Barium enema typically demonstrates thickening of mucosal folds; round filling defects in the mucosa (indicating swollen lymphoid tissue), and fine luminal irregularities without narrowing in the terminal ileum.⁵⁰ Colonoscopic examination shows round or oval elevations with or without ulceration in the ileum and yellow oval aphthae of the colon, mimicking Crohn’s disease.^51,52

Treatment

The value of antimicrobial therapy in mesenteric adenitis and enterocolitis is unclear as these infections are usually self-limited. However, patients with prolonged enteritis, extraintestinal manifestations, or increased risk of septicemia should be treated with antibiotics such as aminoglycosides, TMP-SMX, doxycycline, or fluoroquinolones.⁵³ There has been no evidence of acquired resistance in recent Yersinia isolates.⁵⁴ However, in vivo treatment failures have been reported with third-generation cephalosporins and imipenem.⁵⁵ Septicemic patients have mortality rates in the 50% to 75% range despite appropriate antibiotic therapy. Prevention should be emphasized and focus on safe handling and preparation of all foods, especially pork and milk. Hand washing after toilet use or diaper changes as well as after the handling of animals or pets is mandatory.

TUBERCULOSIS

Gastrointestinal tuberculosis is widely prevalent in the developing world and continues to be a health hazard despite progress in prophylaxis and treatment. Clinical manifestations of this disease continue to challenge the diagnostic and therapeutic skill of treating physicians.

Epidemiology

In developing countries, the resurgence of tuberculosis has closely paralleled the AIDS epidemic.^56,57 Tuberculosis organisms that infect the gastrointestinal tract include Mycobacterium tuberculosis and Mycobacterium bovis. M. tuberculosis is primary to the lungs and can be carried to the intestinal tract by the swallowing of infected sputum. This is most commonly seen in patients with cavitary lung lesions. M. bovis is transferred through the ingestion of unpasteurized milk. The ileocecal region is the most common site for infection, but segmental and occasionally universal colitis can be observed.⁵⁸

Clinical Features

Presenting symptoms are abdominal pain, weight loss, anorexia, and fever. Abdominal pain is located in the area of disease involvement. Three pathologic forms of intestinal tuberculosis are described and can be seen in the same patient; ulcerative, hyperplastic, and sclerotic.⁵⁹ This spectrum of pathologic presentation and its predilection for the ileocecal region are similar to findings in Crohn’s disease, making the diagnosis difficult.

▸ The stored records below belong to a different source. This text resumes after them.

(* ===== verification/Integrity.v ===== *)
(** * Integrity: hash commitments of [backend/src/integrity/integrity.ts]

    A commitment hashes the JSON text of the state with its keys sorted.  The
    keys the services use are property names, not array indices, so the object
    rebuilt in sorted order is also serialised in that order. *)
From S2P Require Import Prelude Effects JsString JsMap JsValue Shared Errors World.
From Stdlib Require Import Sorting.Permutation Sorting.Sorted.
Local Open Scope string_scope.
Local Open Scope list_scope.

(** [Object.keys(state).sort()] with the values carried along. *)
Fixpoint insert_key (kv : string * value) (p : payload) : payload :=
  match p with
  | [] => [kv]
  | kv' :: p' => if String.leb (fst kv) (fst kv') then kv :: p else kv' :: insert_key kv p'
  end.
Definition sort_keys (p : payload) : payload := fold_right insert_key [] p.

Definition canonicalStateHash `{Platform} (state : payload) : string := sha256_hex (JSON_stringify (sort_keys state)).

Section Commit.
Context `{Platform} {C : Type}.

(** [MemoryIntegrityAdapter.commit] *)
Definition adapter_commit (c : IntegrityCommitment.t) : M exn (World C) unit :=
  modify (upd_commitments (fun l => l ++ [c])).

Definition commitState (entityType : CommitmentEntity) (entityId eventType : string) (version : Z)
    (actorIdentityId : string) (state : payload) : M exn (World C) IntegrityCommitment.t :=
  timestamp ← nowISO;
  let c := IntegrityCommitment.mk entityType entityId eventType version (canonicalStateHash state) actorIdentityId timestamp in
  adapter_commit c;;
  mret c.
End Commit.

(** ** Properties *)

Lemma leb_total s t : String.leb s t = true \/ String.leb t s = true.
Proof. apply String.leb_total. Qed.

Lemma leb_antisym s t : String.leb s t = true -> String.leb t s = true -> s = t.
Proof. apply String.leb_antisym. Qed.

Lemma compare_lt_trans s t u :
  String.compare s t = Lt -> String.compare t u = Lt -> String.compare s u = Lt.
Proof.
  revert t u. induction s as [|a s IH]; intros [|b t] [|c u]; simpl; try done.
  destruct (Ascii.compare a b) eqn:Eab; [|intros _|done].
  - apply Ascii.compare_eq_iff in Eab as ->. intros Hst. destruct (Ascii.compare b c) eqn:Ebc; try done.
    intros Htu. by eapply IH.
  - destruct (Ascii.compare b c) eqn:Ebc; try done.
    + apply Ascii.compare_eq_iff in Ebc as ->. by rewrite Eab.
    + intros _. unfold Ascii.compare in *. rewrite N.compare_lt_iff in *.
      replace (_ ?= _)%N with Lt; [done|]. symmetry. apply N.compare_lt_iff. lia.
Qed.

Lemma leb_trans s t u : String.leb s t = true -> String.leb t u = true -> String.leb s u = true.
Proof.
  unfold String.leb. destruct (String.compare s t) eqn:E1; try done; destruct (String.compare t u) eqn:E2; try done; intros _ _.
  - apply String.compare_eq_iff in E1 as ->. by rewrite E2.
  - apply String.compare_eq_iff in E1 as ->. by rewrite E2.
  - apply String.compare_eq_iff in E2 as <-. by rewrite E1.
  - by rewrite (compare_lt_trans _ _ _ E1 E2).
Qed.

Lemma insert_comm a b p :
  fst a <> fst b -> insert_key a (insert_key b p) = insert_key b (insert_key a p).
Proof.
  intros Hab. assert (Htwo : forall q, (if String.leb (fst a) (fst b) then a :: b :: q else b :: a :: q)
    = (if String.leb (fst b) (fst a) then b :: a :: q else a :: b :: q)).
  { intros q. destruct (String.leb (fst a) (fst b)) eqn:E1, (String.leb (fst b) (fst a)) eqn:E2; try done.
    - by destruct Hab; apply leb_antisym.
    - destruct (leb_total (fst a) (fst b)); congruence. }
  induction p as [|c p IH]; simpl; [apply Htwo|].
  destruct (String.leb (fst b) (fst c)) eqn:Ebc, (String.leb (fst a) (fst c)) eqn:Eac; simpl.
  - rewrite Ebc, Eac. apply Htwo.
  - rewrite Ebc, Eac. destruct (String.leb (fst a) (fst b)) eqn:Eab; [|done].
    by rewrite (leb_trans _ _ _ Eab Ebc) in Eac.
  - rewrite Ebc, Eac. destruct (String.leb (fst b) (fst a)) eqn:Eba; [|done].
    by rewrite (leb_trans _ _ _ Eba Eac) in Ebc.
  - by rewrite Ebc, Eac, IH.
Qed.

Lemma sort_keys_perm p q : Permutation p q -> List.NoDup (map fst p) -> sort_keys p = sort_keys q.
Proof.
  induction 1 as [|x p q _ IH|x y p|p q r Hpq IH1 Hqr IH2]; simpl; intros Hnd; [done|..].
  - inversion_clear Hnd. by rewrite IH.
  - apply insert_comm. inversion_clear Hnd as [|? ? Hn _]. intros E. apply Hn. simpl. by left.
  - rewrite IH1 by done. apply IH2. eapply Permutation_NoDup; [by apply Permutation_map|done].
Qed.

(** The commitment hash is canonical: it does not depend on the order in
    which the fields of the state were written. *)
Theorem canonical_hash_order_independent `{Platform} (p q : payload) :
  List.NoDup (map fst p) -> Permutation p q -> canonicalStateHash p = canonicalStateHash q.
Proof. intros Hnd Hp. unfold canonicalStateHash. by rewrite (sort_keys_perm p q). Qed.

Physical examination may reveal the presence of a right lower quadrant mass. Stricture or ulceration may also occur and can simulate the appearance of a malignancy, prompting an oncologic resection of the involved segment of intestine.

Diagnosis

Definitive diagnosis is achieved by identification of M. tuberculosis or M. bovis. However, these organisms are difficult to culture and detect, and a definitive diagnosis is possible in a small number of patients. Therefore, a high index of suspicion must be maintained to diagnose these patients, especially in the absence of pulmonary disease. A positive tuberculin skin test is a helpful screening test but is not diagnostic, and rarely will acid-fast bacilli (AFB) be found in the stool.

Radiologic studies are helpful but not necessarily diagnostic of the condition. Barium contrast enema performed by enteroclysis has been the traditional method of evaluation and diagnosis. Classic radiologic features include contracted terminal ileum with a wide, open ileocecal valve (Fleischner sign) and a narrow ileum opening into a contracted cecum (Sterlin’s sign).⁵⁹ Ultrasound examination in ileal disease has shown a nonspecific finding of the “pseudokidney sign,” suggesting an echogenic center surrounded by a sonolucent rim, correlating with a thickened bowel wall. Findings on CT scan include ascites, adenopathy, abscess, and additional thickened bowel.^60,61 Asymmetric bowel wall thickening and enlarged necrotic lymph nodes are suggestive of the diagnosis of tuberculous colitis.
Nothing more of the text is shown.